# Problem statement:
The records below must be retyped exactly.

───── Supplied information

Lemma ents_of_None l k : ents_of l !! k = None ↔ k ∉ ent_id <$> l.
Proof.
  rewrite ents_of_lookup, find_None. unfold with_id. split.
  - intros H (x & -> & Hx)%list_elem_of_fmap. specialize (H _ Hx). by apply bool_decide_eq_false in H.
  - intros H x Hx. apply bool_decide_eq_false. intros <-. apply H. by apply list_elem_of_fmap_2.
Qed.

Lemma ents_of_app l x : (ent_id x ∉ ent_id <$> l) → ents_of (l ++ [x]) = <[ent_id x := x]> (ents_of l).
Proof.
  intros Hx. apply map_eq. intros k. destruct (decide (ent_id x = k)) as [<-|Hk].
  - rewrite lookup_insert_eq, ents_of_lookup. rewrite <-ents_of_None, ents_of_lookup in Hx.
    induction l as [|y l IH]; cbn in *; [unfold with_id; by rewrite bool_decide_eq_true_2|].
    destruct (with_id (ent_id x) y); [done|by apply IH].
  - rewrite lookup_insert_ne by done. rewrite !ents_of_lookup.
    induction l as [|y l IH]; cbn; [unfold with_id; by rewrite bool_decide_eq_false_2|].
    destruct (with_id k y); [done|]. apply IH. clear -Hx. cbn in Hx. rewrite not_elem_of_cons in Hx. tauto.
Qed.

(** Replacing an entity by one with its identifier. *)
Lemma ids_insert (l : list T) i x y : l !! i = Some y → ent_id y = ent_id x → ent_id <$> <[i := x]> l = ent_id <$> l.
Proof.
  intros Hi Hid. rewrite list_fmap_insert. apply list_insert_id. rewrite list_lookup_fmap, Hi. cbn. congruence.
Qed.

──────────

# Solution to the problem:
Lemma ents_of_None l k : ents_of l !! k = None ↔ k ∉ ent_id <$> l.
Proof.
  rewrite ents_of_lookup, find_None. unfold with_id. split.
  - intros H (x & -> & Hx)%list_elem_of_fmap. specialize (H _ Hx). by apply bool_decide_eq_false in H.
  - intros H x Hx. apply bool_decide_eq_false. intros <-. apply H. by apply list_elem_of_fmap_2.
Qed.

Lemma ents_of_app l x : (ent_id x ∉ ent_id <$> l) → ents_of (l ++ [x]) = <[ent_id x := x]> (ents_of l).
Proof.
  intros Hx. apply map_eq. intros k. destruct (decide (ent_id x = k)) as [<-|Hk].
  - rewrite lookup_insert_eq, ents_of_lookup. rewrite <-ents_of_None, ents_of_lookup in Hx.
    induction l as [|y l IH]; cbn in *; [unfold with_id; by rewrite bool_decide_eq_true_2|].
    destruct (with_id (ent_id x) y); [done|by apply IH].
  - rewrite lookup_insert_ne by done. rewrite !ents_of_lookup.
    induction l as [|y l IH]; cbn; [unfold with_id; by rewrite bool_decide_eq_false_2|].
    destruct (with_id k y); [done|]. apply IH. clear -Hx. cbn in Hx. rewrite not_elem_of_cons in Hx. tauto.
Qed.

(** Replacing an entity by one with its identifier. *)
Lemma ids_insert (l : list T) i x y : l !! i = Some y → ent_id y = ent_id x → ent_id <$> <[i := x]> l = ent_id <$> l.
Proof.
  intros Hi Hid. rewrite list_fmap_insert. apply list_insert_id. rewrite list_lookup_fmap, Hi. cbn. congruence.
Qed.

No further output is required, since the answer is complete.